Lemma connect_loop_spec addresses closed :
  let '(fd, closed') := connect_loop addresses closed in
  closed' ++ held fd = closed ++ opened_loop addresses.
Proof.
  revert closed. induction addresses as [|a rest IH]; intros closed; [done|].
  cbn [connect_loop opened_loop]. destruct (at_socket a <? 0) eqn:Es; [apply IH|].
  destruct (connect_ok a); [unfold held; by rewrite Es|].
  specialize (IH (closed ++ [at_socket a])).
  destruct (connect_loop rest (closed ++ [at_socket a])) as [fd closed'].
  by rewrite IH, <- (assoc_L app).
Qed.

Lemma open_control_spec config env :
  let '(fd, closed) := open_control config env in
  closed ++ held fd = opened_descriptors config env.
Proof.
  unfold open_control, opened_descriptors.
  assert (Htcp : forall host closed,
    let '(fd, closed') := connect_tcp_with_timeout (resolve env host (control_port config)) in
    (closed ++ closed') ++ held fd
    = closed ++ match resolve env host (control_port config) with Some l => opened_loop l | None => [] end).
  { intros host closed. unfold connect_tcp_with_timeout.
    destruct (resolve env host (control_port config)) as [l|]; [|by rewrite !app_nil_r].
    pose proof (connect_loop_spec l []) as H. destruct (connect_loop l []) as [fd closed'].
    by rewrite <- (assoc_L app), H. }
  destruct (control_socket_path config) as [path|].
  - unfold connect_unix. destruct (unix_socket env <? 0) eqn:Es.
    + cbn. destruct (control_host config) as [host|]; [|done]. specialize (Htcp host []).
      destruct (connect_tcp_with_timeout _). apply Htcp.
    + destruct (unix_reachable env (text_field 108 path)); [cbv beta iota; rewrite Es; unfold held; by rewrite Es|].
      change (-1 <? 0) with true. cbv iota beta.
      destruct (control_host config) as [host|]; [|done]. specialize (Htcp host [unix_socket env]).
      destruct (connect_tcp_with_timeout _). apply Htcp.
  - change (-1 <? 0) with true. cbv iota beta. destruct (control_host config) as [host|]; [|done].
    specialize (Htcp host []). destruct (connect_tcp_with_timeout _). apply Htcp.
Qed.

--*--

Print each line of the data exactly. Keep all of it.

* Solved exercise
Lemma connect_loop_spec addresses closed :
  let '(fd, closed') := connect_loop addresses closed in
  closed' ++ held fd = closed ++ opened_loop addresses.
Proof.
  revert closed. induction addresses as [|a rest IH]; intros closed; [done|].
  cbn [connect_loop opened_loop]. destruct (at_socket a <? 0) eqn:Es; [apply IH|].
  destruct (connect_ok a); [unfold held; by rewrite Es|].
  specialize (IH (closed ++ [at_socket a])).
  destruct (connect_loop rest (closed ++ [at_socket a])) as [fd closed'].
  by rewrite IH, <- (assoc_L app).
Qed.

Lemma open_control_spec config env :
  let '(fd, closed) := open_control config env in
  closed ++ held fd = opened_descriptors config env.
Proof.
  unfold open_control, opened_descriptors.
  assert (Htcp : forall host closed,
    let '(fd, closed') := connect_tcp_with_timeout (resolve env host (control_port config)) in
    (closed ++ closed') ++ held fd
    = closed ++ match resolve env host (control_port config) with Some l => opened_loop l | None => [] end).
  { intros host closed. unfold connect_tcp_with_timeout.
    destruct (resolve env host (control_port config)) as [l|]; [|by rewrite !app_nil_r].
    pose proof (connect_loop_spec l []) as H. destruct (connect_loop l []) as [fd closed'].
    by rewrite <- (assoc_L app), H. }
  destruct (control_socket_path config) as [path|].
  - unfold connect_unix. destruct (unix_socket env <? 0) eqn:Es.
    + cbn. destruct (control_host config) as [host|]; [|done]. specialize (Htcp host []).
      destruct (connect_tcp_with_timeout _). apply Htcp.
    + destruct (unix_reachable env (text_field 108 path)); [cbv beta iota; rewrite Es; unfold held; by rewrite Es|].
      change (-1 <? 0) with true. cbv iota beta.
      destruct (control_host config) as [host|]; [|done]. specialize (Htcp host [unix_socket env]).
      destruct (connect_tcp_with_timeout _). apply Htcp.
  - change (-1 <? 0) with true. cbv iota beta. destruct (control_host config) as [host|]; [|done].
    specialize (Htcp host []). destruct (connect_tcp_with_timeout _). apply Htcp.
Qed.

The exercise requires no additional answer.